_Work request_. In the listing below, locate the line containing "(** * The part" and the line containing "From S2P Require Import Prelude GoStrings.". Output both of them and every line between, exactly as written, and nothing more.

────────

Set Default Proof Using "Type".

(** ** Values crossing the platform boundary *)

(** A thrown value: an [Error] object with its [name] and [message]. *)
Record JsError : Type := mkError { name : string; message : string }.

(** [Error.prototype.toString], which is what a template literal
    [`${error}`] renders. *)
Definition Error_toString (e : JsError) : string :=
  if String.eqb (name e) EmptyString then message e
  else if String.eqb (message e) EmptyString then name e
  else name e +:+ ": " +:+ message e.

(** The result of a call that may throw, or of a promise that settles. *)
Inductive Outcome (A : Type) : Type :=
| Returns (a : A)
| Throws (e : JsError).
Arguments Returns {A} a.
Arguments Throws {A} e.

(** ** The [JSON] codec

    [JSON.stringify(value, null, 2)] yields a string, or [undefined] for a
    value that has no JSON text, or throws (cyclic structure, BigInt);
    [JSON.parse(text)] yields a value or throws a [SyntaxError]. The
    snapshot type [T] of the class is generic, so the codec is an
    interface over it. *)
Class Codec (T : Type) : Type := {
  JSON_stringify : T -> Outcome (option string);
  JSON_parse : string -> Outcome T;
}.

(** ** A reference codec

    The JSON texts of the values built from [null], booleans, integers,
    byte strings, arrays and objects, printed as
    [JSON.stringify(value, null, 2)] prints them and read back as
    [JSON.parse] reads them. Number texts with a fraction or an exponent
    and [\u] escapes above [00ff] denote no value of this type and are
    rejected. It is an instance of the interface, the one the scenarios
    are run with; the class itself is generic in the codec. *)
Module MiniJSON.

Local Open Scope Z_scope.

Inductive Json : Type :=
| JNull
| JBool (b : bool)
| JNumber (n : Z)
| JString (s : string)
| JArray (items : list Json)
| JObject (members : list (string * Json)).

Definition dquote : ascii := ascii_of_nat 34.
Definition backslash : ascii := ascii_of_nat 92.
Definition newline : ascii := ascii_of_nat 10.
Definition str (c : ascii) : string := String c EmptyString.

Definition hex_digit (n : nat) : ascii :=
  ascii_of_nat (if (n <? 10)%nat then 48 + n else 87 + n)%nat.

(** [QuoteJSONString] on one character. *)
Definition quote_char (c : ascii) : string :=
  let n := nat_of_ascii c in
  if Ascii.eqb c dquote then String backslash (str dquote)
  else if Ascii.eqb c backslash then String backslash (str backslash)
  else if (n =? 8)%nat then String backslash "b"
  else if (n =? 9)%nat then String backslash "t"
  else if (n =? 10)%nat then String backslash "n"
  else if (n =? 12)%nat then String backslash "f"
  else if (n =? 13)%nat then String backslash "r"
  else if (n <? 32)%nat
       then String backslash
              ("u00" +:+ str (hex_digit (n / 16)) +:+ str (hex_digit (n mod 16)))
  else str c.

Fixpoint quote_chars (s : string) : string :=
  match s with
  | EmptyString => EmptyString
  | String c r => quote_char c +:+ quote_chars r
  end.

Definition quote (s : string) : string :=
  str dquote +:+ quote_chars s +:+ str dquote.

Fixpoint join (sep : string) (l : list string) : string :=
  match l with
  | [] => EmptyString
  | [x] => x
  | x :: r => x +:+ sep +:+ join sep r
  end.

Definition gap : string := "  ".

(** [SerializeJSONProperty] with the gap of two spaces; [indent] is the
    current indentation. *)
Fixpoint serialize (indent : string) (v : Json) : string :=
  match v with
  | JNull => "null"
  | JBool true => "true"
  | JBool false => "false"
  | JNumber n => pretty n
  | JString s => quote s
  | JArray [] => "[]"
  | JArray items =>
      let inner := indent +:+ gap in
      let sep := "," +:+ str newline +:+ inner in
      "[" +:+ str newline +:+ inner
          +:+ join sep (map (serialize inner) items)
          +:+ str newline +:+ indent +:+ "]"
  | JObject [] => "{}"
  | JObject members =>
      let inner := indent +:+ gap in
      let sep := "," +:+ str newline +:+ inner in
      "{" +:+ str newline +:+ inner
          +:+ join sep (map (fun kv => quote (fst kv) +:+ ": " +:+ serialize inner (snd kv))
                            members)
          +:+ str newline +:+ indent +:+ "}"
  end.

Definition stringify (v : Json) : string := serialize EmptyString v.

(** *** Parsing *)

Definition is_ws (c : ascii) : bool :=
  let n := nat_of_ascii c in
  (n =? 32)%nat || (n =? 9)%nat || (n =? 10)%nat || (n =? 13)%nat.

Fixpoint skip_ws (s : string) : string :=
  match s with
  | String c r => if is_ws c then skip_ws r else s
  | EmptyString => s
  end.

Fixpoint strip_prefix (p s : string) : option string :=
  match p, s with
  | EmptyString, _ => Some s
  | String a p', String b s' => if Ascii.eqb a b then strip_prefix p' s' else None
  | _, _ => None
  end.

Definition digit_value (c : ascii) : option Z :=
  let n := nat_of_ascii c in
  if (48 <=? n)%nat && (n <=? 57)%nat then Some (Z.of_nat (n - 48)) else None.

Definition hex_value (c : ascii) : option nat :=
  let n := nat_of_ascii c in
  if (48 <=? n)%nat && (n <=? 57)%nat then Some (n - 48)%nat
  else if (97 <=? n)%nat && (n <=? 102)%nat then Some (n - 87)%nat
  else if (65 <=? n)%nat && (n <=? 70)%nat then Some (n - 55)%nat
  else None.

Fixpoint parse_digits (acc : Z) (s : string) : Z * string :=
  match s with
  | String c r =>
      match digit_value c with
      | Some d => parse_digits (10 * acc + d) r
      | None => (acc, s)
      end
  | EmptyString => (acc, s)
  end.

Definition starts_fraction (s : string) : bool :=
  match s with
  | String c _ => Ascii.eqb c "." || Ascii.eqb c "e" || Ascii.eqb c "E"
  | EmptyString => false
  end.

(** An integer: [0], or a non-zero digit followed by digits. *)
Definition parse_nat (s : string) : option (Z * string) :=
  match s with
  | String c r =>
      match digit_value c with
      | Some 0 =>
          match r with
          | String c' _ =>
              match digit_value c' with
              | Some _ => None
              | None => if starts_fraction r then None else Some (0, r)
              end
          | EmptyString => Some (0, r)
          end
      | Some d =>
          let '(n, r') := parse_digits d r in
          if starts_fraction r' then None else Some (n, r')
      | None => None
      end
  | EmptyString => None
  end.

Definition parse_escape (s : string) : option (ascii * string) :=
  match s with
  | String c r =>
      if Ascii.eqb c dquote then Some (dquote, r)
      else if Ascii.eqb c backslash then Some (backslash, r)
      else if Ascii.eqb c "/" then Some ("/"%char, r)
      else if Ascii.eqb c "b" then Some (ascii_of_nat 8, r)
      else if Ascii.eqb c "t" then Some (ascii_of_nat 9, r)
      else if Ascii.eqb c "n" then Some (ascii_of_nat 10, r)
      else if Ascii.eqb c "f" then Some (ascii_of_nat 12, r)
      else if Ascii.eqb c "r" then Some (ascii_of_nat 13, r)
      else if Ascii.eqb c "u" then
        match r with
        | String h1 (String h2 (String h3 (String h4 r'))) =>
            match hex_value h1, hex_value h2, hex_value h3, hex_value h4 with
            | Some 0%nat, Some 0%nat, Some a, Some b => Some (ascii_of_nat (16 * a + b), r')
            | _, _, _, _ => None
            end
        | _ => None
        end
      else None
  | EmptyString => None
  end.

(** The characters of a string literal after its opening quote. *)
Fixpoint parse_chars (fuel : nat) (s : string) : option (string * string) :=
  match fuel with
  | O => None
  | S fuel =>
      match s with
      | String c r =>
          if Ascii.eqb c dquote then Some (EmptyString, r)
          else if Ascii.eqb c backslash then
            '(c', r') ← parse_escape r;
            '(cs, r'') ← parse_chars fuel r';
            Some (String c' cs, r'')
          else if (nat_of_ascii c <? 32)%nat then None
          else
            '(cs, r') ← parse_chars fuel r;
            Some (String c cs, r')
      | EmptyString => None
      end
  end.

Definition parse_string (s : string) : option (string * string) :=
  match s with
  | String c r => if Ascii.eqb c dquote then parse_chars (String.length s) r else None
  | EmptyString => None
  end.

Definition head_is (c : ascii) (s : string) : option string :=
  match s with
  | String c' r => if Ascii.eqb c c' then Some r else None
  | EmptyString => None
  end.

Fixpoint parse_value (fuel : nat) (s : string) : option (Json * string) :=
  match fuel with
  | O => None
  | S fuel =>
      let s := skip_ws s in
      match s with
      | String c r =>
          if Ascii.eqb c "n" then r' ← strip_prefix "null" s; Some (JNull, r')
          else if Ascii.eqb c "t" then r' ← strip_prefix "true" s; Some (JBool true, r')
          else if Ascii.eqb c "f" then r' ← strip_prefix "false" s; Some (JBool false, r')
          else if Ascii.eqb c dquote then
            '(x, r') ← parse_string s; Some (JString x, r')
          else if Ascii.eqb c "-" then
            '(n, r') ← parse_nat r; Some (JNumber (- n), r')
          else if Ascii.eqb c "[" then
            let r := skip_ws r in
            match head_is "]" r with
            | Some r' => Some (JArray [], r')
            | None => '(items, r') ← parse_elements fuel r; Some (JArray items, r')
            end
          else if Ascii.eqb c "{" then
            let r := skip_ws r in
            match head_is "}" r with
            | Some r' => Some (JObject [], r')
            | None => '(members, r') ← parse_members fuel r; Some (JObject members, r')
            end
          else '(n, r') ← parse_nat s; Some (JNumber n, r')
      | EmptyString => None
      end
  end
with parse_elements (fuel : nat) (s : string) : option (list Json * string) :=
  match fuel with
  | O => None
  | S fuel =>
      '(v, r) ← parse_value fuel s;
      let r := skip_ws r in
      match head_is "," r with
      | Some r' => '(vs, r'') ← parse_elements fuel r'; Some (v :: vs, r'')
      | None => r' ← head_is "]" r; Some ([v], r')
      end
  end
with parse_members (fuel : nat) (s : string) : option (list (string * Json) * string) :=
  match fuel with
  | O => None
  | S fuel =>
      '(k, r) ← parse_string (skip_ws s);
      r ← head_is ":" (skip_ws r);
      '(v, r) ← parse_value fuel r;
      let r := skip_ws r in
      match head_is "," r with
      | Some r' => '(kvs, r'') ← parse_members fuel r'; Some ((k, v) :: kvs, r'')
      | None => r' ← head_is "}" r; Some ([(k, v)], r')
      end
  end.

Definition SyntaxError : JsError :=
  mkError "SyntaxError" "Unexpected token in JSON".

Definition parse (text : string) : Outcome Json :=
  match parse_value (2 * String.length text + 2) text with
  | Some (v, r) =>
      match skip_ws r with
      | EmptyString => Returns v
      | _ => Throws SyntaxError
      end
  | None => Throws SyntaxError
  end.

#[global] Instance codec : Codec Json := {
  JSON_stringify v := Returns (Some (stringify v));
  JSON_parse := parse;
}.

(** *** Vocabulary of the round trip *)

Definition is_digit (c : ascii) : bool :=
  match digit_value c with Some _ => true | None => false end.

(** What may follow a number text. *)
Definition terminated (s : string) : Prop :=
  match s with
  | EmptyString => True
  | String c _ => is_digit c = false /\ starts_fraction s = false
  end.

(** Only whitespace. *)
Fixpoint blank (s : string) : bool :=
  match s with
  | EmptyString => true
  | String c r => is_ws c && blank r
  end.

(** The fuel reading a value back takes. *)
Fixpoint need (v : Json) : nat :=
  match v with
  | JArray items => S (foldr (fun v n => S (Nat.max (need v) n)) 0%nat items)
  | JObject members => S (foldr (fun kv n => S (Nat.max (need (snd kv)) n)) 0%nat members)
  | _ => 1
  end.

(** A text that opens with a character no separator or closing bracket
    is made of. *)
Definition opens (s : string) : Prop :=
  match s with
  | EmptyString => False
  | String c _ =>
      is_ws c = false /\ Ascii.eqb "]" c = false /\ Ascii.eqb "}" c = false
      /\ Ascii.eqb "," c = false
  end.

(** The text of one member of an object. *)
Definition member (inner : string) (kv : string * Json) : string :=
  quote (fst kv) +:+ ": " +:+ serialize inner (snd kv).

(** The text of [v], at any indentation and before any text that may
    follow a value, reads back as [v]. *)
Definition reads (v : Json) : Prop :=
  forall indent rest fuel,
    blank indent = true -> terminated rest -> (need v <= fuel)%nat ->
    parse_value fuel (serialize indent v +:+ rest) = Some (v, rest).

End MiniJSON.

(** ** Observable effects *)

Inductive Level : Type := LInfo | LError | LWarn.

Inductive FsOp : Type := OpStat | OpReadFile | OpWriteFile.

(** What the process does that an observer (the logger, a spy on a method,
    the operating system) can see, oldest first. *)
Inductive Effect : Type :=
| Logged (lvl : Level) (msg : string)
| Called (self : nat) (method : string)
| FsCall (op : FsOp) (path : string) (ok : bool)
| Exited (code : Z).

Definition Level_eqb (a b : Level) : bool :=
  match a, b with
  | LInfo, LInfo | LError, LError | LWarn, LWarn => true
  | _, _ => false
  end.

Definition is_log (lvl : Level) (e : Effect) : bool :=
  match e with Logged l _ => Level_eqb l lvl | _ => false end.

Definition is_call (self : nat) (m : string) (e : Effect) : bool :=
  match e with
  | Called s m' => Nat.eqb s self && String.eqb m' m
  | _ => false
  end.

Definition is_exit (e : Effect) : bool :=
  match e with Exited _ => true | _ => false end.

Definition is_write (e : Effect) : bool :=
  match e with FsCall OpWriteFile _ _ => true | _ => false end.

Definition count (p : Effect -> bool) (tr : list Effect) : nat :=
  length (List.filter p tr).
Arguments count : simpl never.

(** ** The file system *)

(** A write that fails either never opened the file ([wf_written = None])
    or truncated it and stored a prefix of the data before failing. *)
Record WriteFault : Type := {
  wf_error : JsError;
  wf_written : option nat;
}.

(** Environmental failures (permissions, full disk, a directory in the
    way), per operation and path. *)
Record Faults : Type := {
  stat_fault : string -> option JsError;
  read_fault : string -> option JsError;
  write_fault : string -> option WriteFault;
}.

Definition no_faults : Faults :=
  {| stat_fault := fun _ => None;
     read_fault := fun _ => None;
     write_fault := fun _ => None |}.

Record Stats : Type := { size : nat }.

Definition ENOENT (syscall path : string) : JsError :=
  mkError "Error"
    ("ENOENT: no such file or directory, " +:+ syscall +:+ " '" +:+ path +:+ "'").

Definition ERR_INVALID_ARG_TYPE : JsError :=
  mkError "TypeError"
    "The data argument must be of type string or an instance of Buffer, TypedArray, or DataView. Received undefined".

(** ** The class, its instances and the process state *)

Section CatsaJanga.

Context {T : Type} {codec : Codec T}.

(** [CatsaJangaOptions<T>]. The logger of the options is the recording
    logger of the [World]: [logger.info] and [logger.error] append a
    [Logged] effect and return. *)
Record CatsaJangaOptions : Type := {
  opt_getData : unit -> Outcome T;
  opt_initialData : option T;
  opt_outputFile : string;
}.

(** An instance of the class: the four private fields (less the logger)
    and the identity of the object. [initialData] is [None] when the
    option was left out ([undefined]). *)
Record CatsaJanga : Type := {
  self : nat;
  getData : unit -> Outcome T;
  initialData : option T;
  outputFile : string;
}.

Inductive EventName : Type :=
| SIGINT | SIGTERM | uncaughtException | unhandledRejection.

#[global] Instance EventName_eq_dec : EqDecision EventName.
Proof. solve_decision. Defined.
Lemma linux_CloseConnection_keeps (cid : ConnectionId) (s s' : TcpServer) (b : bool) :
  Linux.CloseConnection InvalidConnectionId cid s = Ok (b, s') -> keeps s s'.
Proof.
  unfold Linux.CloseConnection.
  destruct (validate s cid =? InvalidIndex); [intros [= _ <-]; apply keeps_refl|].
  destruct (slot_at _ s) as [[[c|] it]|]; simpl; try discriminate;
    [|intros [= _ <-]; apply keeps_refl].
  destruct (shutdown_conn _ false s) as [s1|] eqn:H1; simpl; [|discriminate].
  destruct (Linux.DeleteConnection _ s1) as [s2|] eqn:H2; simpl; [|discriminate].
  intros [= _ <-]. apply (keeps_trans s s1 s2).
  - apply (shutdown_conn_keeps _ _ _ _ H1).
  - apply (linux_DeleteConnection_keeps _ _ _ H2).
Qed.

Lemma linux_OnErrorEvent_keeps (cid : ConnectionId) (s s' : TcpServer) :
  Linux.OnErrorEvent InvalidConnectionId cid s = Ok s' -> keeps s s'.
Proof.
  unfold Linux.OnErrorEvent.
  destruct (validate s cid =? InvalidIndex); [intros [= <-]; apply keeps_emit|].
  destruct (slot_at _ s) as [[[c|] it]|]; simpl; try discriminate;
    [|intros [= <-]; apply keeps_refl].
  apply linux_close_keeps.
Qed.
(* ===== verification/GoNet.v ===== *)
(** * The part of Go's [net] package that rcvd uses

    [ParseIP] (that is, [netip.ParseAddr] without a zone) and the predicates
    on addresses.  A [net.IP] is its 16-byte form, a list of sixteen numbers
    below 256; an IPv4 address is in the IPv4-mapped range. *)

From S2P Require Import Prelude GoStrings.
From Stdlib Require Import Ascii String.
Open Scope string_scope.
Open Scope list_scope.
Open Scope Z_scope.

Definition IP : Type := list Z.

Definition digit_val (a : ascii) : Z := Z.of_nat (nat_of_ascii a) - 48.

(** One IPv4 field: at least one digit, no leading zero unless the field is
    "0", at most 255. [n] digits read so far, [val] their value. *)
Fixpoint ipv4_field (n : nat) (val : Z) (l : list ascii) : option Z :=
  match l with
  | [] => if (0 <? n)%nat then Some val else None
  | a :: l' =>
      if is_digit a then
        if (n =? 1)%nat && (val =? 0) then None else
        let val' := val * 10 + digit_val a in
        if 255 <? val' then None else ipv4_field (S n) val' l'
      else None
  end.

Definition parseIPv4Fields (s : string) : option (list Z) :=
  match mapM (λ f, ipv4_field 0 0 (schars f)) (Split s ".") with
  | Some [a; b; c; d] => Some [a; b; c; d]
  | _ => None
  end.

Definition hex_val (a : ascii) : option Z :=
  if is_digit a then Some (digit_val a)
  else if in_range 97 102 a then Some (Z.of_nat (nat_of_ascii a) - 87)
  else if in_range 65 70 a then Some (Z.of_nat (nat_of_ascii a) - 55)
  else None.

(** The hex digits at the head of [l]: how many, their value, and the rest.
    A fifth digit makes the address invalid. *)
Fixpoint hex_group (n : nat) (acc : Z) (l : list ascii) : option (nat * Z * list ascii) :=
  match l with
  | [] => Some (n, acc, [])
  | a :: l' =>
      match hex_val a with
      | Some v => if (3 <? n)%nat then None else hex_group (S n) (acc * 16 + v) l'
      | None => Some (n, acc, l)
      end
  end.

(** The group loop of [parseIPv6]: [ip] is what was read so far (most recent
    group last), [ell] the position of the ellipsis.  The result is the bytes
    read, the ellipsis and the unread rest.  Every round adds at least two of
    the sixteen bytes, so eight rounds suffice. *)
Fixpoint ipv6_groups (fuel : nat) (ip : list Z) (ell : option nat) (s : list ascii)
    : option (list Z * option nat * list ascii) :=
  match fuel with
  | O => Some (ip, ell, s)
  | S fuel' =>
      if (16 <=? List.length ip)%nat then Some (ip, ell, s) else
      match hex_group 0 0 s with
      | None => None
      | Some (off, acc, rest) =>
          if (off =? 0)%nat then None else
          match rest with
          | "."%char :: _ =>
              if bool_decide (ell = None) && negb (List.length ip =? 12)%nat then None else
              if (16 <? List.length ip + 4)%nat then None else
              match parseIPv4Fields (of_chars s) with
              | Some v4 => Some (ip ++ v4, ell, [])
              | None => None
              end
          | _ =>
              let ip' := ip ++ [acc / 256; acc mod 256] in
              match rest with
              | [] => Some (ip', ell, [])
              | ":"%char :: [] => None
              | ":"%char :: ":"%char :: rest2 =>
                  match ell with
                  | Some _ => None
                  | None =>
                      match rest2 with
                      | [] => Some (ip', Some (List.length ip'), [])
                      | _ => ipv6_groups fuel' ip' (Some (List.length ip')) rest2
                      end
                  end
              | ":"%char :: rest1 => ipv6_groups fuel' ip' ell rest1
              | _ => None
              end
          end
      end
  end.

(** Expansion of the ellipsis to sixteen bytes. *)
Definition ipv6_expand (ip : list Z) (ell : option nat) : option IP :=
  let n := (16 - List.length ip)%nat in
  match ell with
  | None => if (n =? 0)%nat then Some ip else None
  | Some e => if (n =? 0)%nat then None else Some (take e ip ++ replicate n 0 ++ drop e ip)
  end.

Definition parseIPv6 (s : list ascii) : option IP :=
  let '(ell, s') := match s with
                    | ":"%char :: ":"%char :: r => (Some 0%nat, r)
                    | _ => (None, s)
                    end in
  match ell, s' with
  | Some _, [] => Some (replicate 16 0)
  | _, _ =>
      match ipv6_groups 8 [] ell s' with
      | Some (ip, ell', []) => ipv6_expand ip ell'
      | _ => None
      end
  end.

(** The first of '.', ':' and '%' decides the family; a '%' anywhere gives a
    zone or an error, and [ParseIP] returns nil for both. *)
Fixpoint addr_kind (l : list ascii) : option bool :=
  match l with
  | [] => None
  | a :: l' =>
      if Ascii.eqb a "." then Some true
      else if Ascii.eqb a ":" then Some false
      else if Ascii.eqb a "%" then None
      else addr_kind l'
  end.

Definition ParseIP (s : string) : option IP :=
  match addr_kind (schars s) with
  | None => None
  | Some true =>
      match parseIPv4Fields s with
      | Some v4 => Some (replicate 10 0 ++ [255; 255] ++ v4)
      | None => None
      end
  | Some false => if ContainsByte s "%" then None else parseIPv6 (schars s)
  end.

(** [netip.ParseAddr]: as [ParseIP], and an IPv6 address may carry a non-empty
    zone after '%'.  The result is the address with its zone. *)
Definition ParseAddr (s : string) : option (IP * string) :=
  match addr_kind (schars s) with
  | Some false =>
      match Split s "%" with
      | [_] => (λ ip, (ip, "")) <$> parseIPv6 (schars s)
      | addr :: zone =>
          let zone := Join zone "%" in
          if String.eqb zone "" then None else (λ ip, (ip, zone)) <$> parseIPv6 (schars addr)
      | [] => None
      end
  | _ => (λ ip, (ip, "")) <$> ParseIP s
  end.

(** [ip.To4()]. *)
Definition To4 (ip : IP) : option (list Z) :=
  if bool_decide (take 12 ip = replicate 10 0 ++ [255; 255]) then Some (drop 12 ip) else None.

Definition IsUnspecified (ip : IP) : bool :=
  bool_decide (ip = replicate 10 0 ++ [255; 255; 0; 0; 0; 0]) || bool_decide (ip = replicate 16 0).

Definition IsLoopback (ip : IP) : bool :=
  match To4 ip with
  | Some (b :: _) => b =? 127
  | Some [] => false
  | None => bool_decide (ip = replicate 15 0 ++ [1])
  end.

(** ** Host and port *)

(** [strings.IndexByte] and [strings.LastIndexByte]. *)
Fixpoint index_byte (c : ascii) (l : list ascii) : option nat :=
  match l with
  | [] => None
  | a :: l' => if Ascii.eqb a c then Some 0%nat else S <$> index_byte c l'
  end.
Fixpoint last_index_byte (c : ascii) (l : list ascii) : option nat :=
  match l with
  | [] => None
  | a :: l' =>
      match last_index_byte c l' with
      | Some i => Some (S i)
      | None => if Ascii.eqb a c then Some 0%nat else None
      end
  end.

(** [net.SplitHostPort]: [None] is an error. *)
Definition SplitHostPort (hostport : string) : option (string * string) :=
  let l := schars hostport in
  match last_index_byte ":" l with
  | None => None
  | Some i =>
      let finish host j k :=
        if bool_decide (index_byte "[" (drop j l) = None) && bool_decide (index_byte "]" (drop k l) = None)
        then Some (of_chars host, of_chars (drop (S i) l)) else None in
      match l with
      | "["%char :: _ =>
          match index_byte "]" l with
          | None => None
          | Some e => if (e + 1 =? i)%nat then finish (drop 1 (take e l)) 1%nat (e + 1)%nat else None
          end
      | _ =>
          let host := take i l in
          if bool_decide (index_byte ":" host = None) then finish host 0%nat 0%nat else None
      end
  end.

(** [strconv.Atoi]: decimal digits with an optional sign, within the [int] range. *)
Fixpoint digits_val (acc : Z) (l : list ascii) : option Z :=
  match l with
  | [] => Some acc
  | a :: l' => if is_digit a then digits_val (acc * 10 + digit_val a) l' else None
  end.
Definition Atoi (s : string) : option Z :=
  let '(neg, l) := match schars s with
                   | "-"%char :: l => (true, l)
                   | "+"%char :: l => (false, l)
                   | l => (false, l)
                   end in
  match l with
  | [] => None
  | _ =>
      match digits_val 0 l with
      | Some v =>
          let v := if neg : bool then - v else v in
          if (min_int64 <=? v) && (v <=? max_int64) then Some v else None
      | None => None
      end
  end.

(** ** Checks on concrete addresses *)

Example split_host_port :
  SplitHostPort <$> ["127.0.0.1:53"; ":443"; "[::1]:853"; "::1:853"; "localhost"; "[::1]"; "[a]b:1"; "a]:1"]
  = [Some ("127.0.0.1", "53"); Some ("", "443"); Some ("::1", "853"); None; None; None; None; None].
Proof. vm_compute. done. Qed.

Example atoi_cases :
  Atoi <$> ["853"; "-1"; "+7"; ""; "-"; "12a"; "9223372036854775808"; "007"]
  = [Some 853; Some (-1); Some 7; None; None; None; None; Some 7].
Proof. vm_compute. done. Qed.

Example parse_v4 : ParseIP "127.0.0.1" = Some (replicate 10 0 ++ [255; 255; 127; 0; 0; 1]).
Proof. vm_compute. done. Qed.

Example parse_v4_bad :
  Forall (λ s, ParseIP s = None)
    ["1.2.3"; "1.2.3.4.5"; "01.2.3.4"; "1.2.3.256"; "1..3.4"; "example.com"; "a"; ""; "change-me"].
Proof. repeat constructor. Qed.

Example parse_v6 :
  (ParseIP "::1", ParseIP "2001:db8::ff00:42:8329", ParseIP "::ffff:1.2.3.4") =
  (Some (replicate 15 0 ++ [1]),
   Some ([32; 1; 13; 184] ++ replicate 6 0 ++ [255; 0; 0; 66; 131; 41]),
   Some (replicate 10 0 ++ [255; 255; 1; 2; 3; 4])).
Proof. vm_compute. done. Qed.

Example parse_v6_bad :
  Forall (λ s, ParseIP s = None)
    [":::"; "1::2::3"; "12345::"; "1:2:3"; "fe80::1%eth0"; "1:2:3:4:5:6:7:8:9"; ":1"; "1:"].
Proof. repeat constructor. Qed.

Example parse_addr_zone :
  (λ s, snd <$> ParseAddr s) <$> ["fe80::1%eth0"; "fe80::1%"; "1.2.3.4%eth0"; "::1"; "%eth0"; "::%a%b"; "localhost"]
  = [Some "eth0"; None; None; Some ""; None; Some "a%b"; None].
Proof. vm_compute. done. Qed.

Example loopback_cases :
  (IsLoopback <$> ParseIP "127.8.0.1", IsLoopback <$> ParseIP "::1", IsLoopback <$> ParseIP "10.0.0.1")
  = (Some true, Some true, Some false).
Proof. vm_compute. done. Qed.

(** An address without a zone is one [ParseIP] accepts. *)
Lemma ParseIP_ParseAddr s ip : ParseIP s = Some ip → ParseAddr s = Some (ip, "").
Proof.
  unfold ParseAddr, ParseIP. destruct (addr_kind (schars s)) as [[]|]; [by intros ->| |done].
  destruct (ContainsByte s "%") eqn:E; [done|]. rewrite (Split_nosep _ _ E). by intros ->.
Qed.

────────

_Result_.
(** * The part of Go's [net] package that rcvd uses

    [ParseIP] (that is, [netip.ParseAddr] without a zone) and the predicates
    on addresses.  A [net.IP] is its 16-byte form, a list of sixteen numbers
    below 256; an IPv4 address is in the IPv4-mapped range. *)

From S2P Require Import Prelude GoStrings.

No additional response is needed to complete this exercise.